Martin was a producer and director on the show Johnny and the Sprites, and is the creator and owner of the Anybody Pupplets.

At the Visitors Center of Herr's Corporation in Nottingham, Pennsylvania, Martin's work as Chipper was featured in the film used to preview visitors for the snack factory tour.

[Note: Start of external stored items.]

(** [sort] returns; the state it returns differs from a state [s1] only in
    [sorted_], and [s1] satisfies the invariant with exactly the buckets
    that hold elements ranked. *)
Lemma sort_sorted (s : SeedResults.t E) :
  sort_ready s ->
  exists s1, sort s = Some (set_sorted true s1) /\ sorting s s1 /\
             Z.of_nat (length (ranks s1)) = nonzTot_ s1 /\
             NoDup (ranks s1) /\
             (forall b, b ∈ ranks s1 <-> b ∈ nonempty_buckets s1).
Proof.
  intros Hready. pose proof (sort_ready_sorting s Hready) as Hs.
  destruct (sort_loop_sorting s (Z.to_nat (nonzTot_ s)) s Hready Hs)
    as (s1 & Hloop & Hs1 & Hge).
  { rewrite (ready_nonz s Hready). lia. }
  exists s1. split; [exact Hloop|]. split; [exact Hs1|].
  pose proof Hs1 as [Hframe HlF HlR Hlrk Hflags Hranked Horder Hrest Hcount].
  pose proof (length_ranks s1 Hlrk) as Hlenr.
  assert (Hnone : filter (fun b => eligible s1 b = true)
                         (all_buckets (numOffs_ s1)) = []).
  { apply length_zero_iff_nil. lia. }
  split; [lia|].
  split; [eapply sorted_NoDup; [apply rank_lt_irrefl | exact Horder]|].
  intros b. unfold nonempty_buckets. rewrite list_elem_of_filter. split.
  - intros Hb. destruct (Hranked b Hb). auto.
  - intros [Hh Hb]. apply (Hflags b Hb).
    assert (Hsome : is_Some (flag s1 b)).
    { apply elem_of_all_buckets in Hb. apply lookup_lt_is_Some. unfold flag.
      destruct b as [[] i]; simpl in *; lia. }
    destruct Hsome as [[] Hf]; [exact Hf|].
    assert (Hel : b ∈ filter (fun b => eligible s1 b = true)
                            (all_buckets (numOffs_ s1)))
      by (apply list_elem_of_filter; split; [apply eligible_holds|]; auto).
    rewrite Hnone in Hel. inversion Hel.
Qed.


(** *** Reading the ranking *)

Lemma hitsByRank_ranked (s : SeedResults.t E) (r : nat) (b : bucket_id) :
  ranks s !! r = Some b ->
  (b.2 < length (offIdx2off_ s))%nat ->
  (b.2 < length (seqFw_ s))%nat -> (b.2 < length (seqRc_ s))%nat ->
  (b.2 < length (hitsFw_ s))%nat -> (b.2 < length (hitsRc_ s))%nat ->
  exists q off len,
    hitsByRank s r = Some (q, b.2, off, b.1, len) /\ bucket s b.1 b.2 = Some q.
Proof.
  intros Hr Hoff HsF HsR HhF HhR. destruct b as [fw i]. simpl in *.
  apply lookup_zip_with_Some in Hr as (fw' & i' & [= <- <-] & Hfw & Hi).
  destruct (lookup_lt_is_Some_2 _ _ Hoff) as [off Ho].
  unfold hitsByRank, bucket. rewrite Hfw, Hi. simpl. rewrite Ho. simpl.
  destruct fw.
  - destruct (lookup_lt_is_Some_2 _ _ HsF) as [sq Hsq].
    destruct (lookup_lt_is_Some_2 _ _ HhF) as [q Hq].
    cbv zeta. unfold BTDnaString in *. rewrite Hsq. simpl. rewrite Hq. simpl.
    eauto.
  - destruct (lookup_lt_is_Some_2 _ _ HsR) as [sq Hsq].
    destruct (lookup_lt_is_Some_2 _ _ HhR) as [q Hq].
    cbv zeta. unfold BTDnaString in *. rewrite Hsq. simpl. rewrite Hq. simpl.
    eauto.
Qed.


(** After [sort], the ranks below [nonzTot_] can be read through
    [hitsByRank], and rank [r] gives the hits of the bucket [ranks !! r]. *)
Lemma sort_result (s : SeedResults.t E) :
  sort_ready s ->
  exists s', sort s = Some s' /\
    unranked s' = unranked (set_sorted true s) /\
    Z.of_nat (length (ranks s')) = nonzTot_ s' /\
    NoDup (ranks s') /\
    StronglySorted (rank_lt s') (ranks s') /\
    (forall b, b ∈ ranks s' <-> b ∈ nonempty_buckets s') /\
    (forall r b, ranks s' !! r = Some b ->
                 rank_elts s' r = Some (elts_at s' b)).
Proof.
  intros Hready. destruct (sort_sorted s Hready) as (s1 & Hsort & Hs1 & Hlen & Hnd & Hmem).
  pose proof Hs1 as [Hframe HlF HlR Hlrk Hflags Hranked Horder Hrest Hcount].
  destruct (sorting_hits s s1 Hs1) as (HF & HR & HN & HZ & HsF & HsR & HO).
  exists (set_sorted true s1). split; [exact Hsort|].
  split.
  { destruct s, s1. unfold unranked in *. simpl in *.
    injection Hframe as -> -> -> -> -> -> -> ->. intros. subst. reflexivity. }
  split; [exact Hlen|]. split; [exact Hnd|]. split; [exact Horder|].
  split; [exact Hmem|].
  intros r b Hr.
  assert (Hb : b ∈ ranks s1) by (eapply list_elem_of_lookup_2, Hr).
  destruct (Hranked b Hb) as [HbL _]. apply elem_of_all_buckets in HbL.
  destruct Hready as [Hoffs HhF HhR HqF HqR Hoi _ _ _ _ _ _].
  destruct (hitsByRank_ranked s1 r b Hr) as (q & off & len & Hby & Hq);
    rewrite ?HO, ?HsF, ?HsR, ?HF, ?HR; try lia.
  assert (Hrlt : (r < length (ranks s1))%nat) by (apply lookup_lt_is_Some; eauto).
  unfold rank_elts, hitsByRank_checked. simpl.
  replace (Z.of_nat r <? nonzTot_ s1) with true by (symmetry; apply Z.ltb_lt; lia).
  simpl. change (hitsByRank (set_sorted true s1) r) with (hitsByRank s1 r).
  rewrite Hby. simpl. unfold elts_at.
  change (bucket (set_sorted true s1) b.1 b.2) with (bucket s1 b.1 b.2).
  rewrite Hq. reflexivity.
Qed.


End SortFacts.

(** The state [three_offsets_added] is one in which [sort] may be called. *)
Lemma three_offsets_ready : SeedResultsSpec.sort_ready three_offsets_added.
Proof.
  constructor.
  12: { intros [[] [|[|[|i]]]] Hb; try discriminate Hb; vm_compute; reflexivity. }
  all: vm_compute; try reflexivity; try discriminate; lia.
Qed.

Lemma tie_ready : SeedResultsSpec.sort_ready tie_added.
Proof.
  constructor.
  12: { intros [[] [|i]] Hb; try discriminate Hb; vm_compute; reflexivity. }
  all: vm_compute; try reflexivity; try discriminate; lia.
Qed.

(** * Further properties *)

(** ** Constraint: guards and charges *)

(** A difference of two ints that are close enough does not wrap. *)
Lemma wrap_int_sub (a b : Z) :
  in_int a -> 0 <= a -> 0 <= b <= INT_MAX -> wrap_int (a - b) = a - b.
Proof.
  intros Ha Ha0 Hb. apply wrap_int_id.
  unfold in_int, INT_MIN, INT_MAX in *. lia.
Qed.

Lemma wrap_int_pred (a : Z) : in_int a -> 0 <= a -> wrap_int (a - 1) = a - 1.
Proof. intros Ha Ha0. apply wrap_int_sub; unfold INT_MAX; auto; lia. Qed.

Lemma leb_true (a b : Z) : a <= b -> (a <=? b) = true.
Proof. apply Z.leb_le. Qed.

Lemma leb_false (a b : Z) : b < a -> (a <=? b) = false.
Proof. apply Z.leb_gt. Qed.

Lemma ltb_true (a b : Z) : a < b -> (a <? b) = true.
Proof. apply Z.ltb_lt. Qed.

(** [canDelete] protects [chargeDelete].  On an instantiated constraint with
    non-negative budgets and a table of non-negative penalties, whenever
    [canDelete(ex, pens)] is true [chargeDelete(ex, pens)] passes all of its
    assertions, decrements [dels] and [edits], subtracts [pens.del(ex)] from
    [penalty], leaves the three non-negative and changes no other budget. *)
Theorem canDelete_guards_chargeDelete
    (c : Constraint.t) (ex : Z) (cm : Penalties.t) :
  Constraint.wf c -> Constraint.budgets_nonneg c -> Penalties.ok cm ->
  Constraint.instantiated c = true ->
  Constraint.canDelete c ex cm = true ->
  let c' := Constraint.chargeDelete c ex cm in
  Constraint.chargeDelete_checked c ex cm = Some c' /\
  Constraint.dels c' = Constraint.dels c - 1 /\
  Constraint.edits c' = Constraint.edits c - 1 /\
  Constraint.penalty c' = Constraint.penalty c - Penalties.del cm ex /\
  0 <= Constraint.dels c' /\ 0 <= Constraint.edits c' /\
  0 <= Constraint.penalty c' /\
  Constraint.mms c' = Constraint.mms c /\ Constraint.ins c' = Constraint.ins c.
Proof.
  intros Hwf Hnn Hcm Hinst Hcan.
  unfold Constraint.canDelete in Hcan. bool_to_prop.
  destruct Hwf as (He & _ & _ & Hd & Hp & _).
  destruct Hnn as (He0 & _ & _ & Hd0).
  destruct (Hcm ex) as (_ & _ & _ & Hdel).
  cbv zeta. unfold Constraint.chargeDelete_checked, Constraint.chargeDelete.
  rewrite Hinst. simpl.
  rewrite (wrap_int_pred _ Hd Hd0), (wrap_int_pred _ He He0).
  rewrite (wrap_int_sub _ _ Hp ltac:(lia) Hdel).
  rewrite !leb_true by lia. simpl. repeat split; lia.
Qed.

Lemma canDelete_guards_chargeDelete_witness :
  Constraint.canDelete one_gap_each 0 (Penalties.uniform 25) = true /\
  Constraint.chargeDelete_checked one_gap_each 0 (Penalties.uniform 25) =
    Some (Constraint.mk 1 0 1 0 15 INT_MAX INT_MAX INT_MAX INT_MAX INT_MAX
            FLT_MAX FLT_MAX true).
Proof.
  assert (Hwf : Constraint.wf one_gap_each)
    by (unfold Constraint.wf, in_int, one_gap_each; simpl;
        unfold INT_MIN, INT_MAX; lia).
  assert (Hnn : Constraint.budgets_nonneg one_gap_each)
    by (unfold Constraint.budgets_nonneg, one_gap_each; simpl; lia).
  assert (Hcm : Penalties.ok (Penalties.uniform 25))
    by (apply uniform_ok; unfold INT_MAX; lia).
  assert (Hcan : Constraint.canDelete one_gap_each 0 (Penalties.uniform 25) = true)
    by (vm_compute; reflexivity).
  destruct (canDelete_guards_chargeDelete one_gap_each 0 (Penalties.uniform 25)
              Hwf Hnn Hcm eq_refl Hcan) as [Hchk _].
  split; [exact Hcan | exact Hchk].
Defined.

(** [canN] protects [chargeN], in the same way as [canMismatch] protects
    [chargeMismatch]: when [canN(q, pens)] is true, [chargeN(q, pens)] passes
    its assertions, decrements [mms] if [mms > 0] and [edits] otherwise,
    subtracts [pens.n(q)] from [penalty] and leaves the three
    non-negative. *)
Theorem canN_guards_chargeN (c : Constraint.t) (q : Z) (cm : Penalties.t) :
  Constraint.wf c -> Constraint.budgets_nonneg c -> Penalties.ok cm ->
  Constraint.instantiated c = true ->
  Constraint.canN c q cm = true ->
  let c' := Constraint.chargeN c q cm in
  Constraint.chargeN_checked c q cm = Some c' /\
  Constraint.mms c' =
    (if 0 <? Constraint.mms c then Constraint.mms c - 1 else Constraint.mms c) /\
  Constraint.edits c' =
    (if 0 <? Constraint.mms c then Constraint.edits c else Constraint.edits c - 1) /\
  Constraint.penalty c' = Constraint.penalty c - Penalties.n cm q /\
  0 <= Constraint.mms c' /\ 0 <= Constraint.edits c' /\
  0 <= Constraint.penalty c' /\
  Constraint.ins c' = Constraint.ins c /\ Constraint.dels c' = Constraint.dels c.
Proof.
  intros Hwf Hnn Hcm Hinst Hcan.
  unfold Constraint.canN in Hcan. apply andb_prop in Hcan as [Hbud Hpen].
  bool_to_prop.
  destruct Hwf as (He & Hm & _ & _ & Hp & _).
  destruct Hnn as (He0 & Hm0 & _).
  destruct (Hcm q) as (_ & Hn & _).
  cbv zeta. unfold Constraint.chargeN_checked, Constraint.chargeN.
  rewrite Hinst. simpl.
  destruct (Constraint.mms c =? 0) eqn:Hz; bool_to_prop.
  - assert (Hlt : 0 < Constraint.edits c)
      by (destruct Hbud as [Hb | Hb]; bool_to_prop; lia).
    rewrite (ltb_true _ _ Hlt). simpl.
    rewrite (wrap_int_pred _ He He0), (wrap_int_sub _ _ Hp ltac:(lia) Hn).
    rewrite Hz. simpl. rewrite !leb_true by lia. simpl.
    repeat split; lia.
  - assert (Hlt : 0 < Constraint.mms c) by lia.
    simpl.
    rewrite (wrap_int_pred _ Hm Hm0), (wrap_int_sub _ _ Hp ltac:(lia) Hn).
    rewrite (ltb_true _ _ Hlt). rewrite !leb_true by lia. simpl.
    repeat split; lia.
Qed.

Lemma canN_guards_chargeN_witness :
  Constraint.canN two_mms 40 (Penalties.uniform 30) = true /\
  Constraint.chargeN_checked two_mms 40 (Penalties.uniform 30) =
    Some (Constraint.mk 3 1 0 0 30 INT_MAX INT_MAX INT_MAX INT_MAX INT_MAX
            FLT_MAX FLT_MAX true).
Proof.
  assert (Hwf : Constraint.wf two_mms)
    by (unfold Constraint.wf, in_int, two_mms; simpl; unfold INT_MIN, INT_MAX; lia).
  assert (Hnn : Constraint.budgets_nonneg two_mms)
    by (unfold Constraint.budgets_nonneg, two_mms; simpl; lia).
  assert (Hcm : Penalties.ok (Penalties.uniform 30))
    by (apply uniform_ok; unfold INT_MAX; lia).
  assert (Hcan : Constraint.canN two_mms 40 (Penalties.uniform 30) = true)
    by (vm_compute; reflexivity).
  destruct (canN_guards_chargeN two_mms 40 (Penalties.uniform 30)
              Hwf Hnn Hcm eq_refl Hcan) as [Hchk _].
  split; [exact Hcan | exact Hchk].
Defined.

His present venture is called Costume Armour, Inc.

==Filmography==
- Sesame Street - Preston Rabbit, Harry the Hopping Haystack, Betty Lou's Dad, Additional Muppets
- The Puzzle Place - Ben Olafson, Green Piece Police
- The Book of Pooh - Eeyore (assistant)
- Elmo's World - Cactus, Computer
- Eureeka's Castle
- Johnny and the Sprites
- Once Upon a Tree - Forrest the Beaver
- The Great Space Coaster
- Dragon Tales - Additional Voices
- Between The Lions
- Jim Henson Play Along Video - Additional Muppets
- Bear in the Big Blue House
- The Planet Matzah Ball

Martin was a Guest of Honor at Anthrocon 2010, the world's largest furry convention, and also at Eurofurence 17, Europe's largest furry convention, in 2011.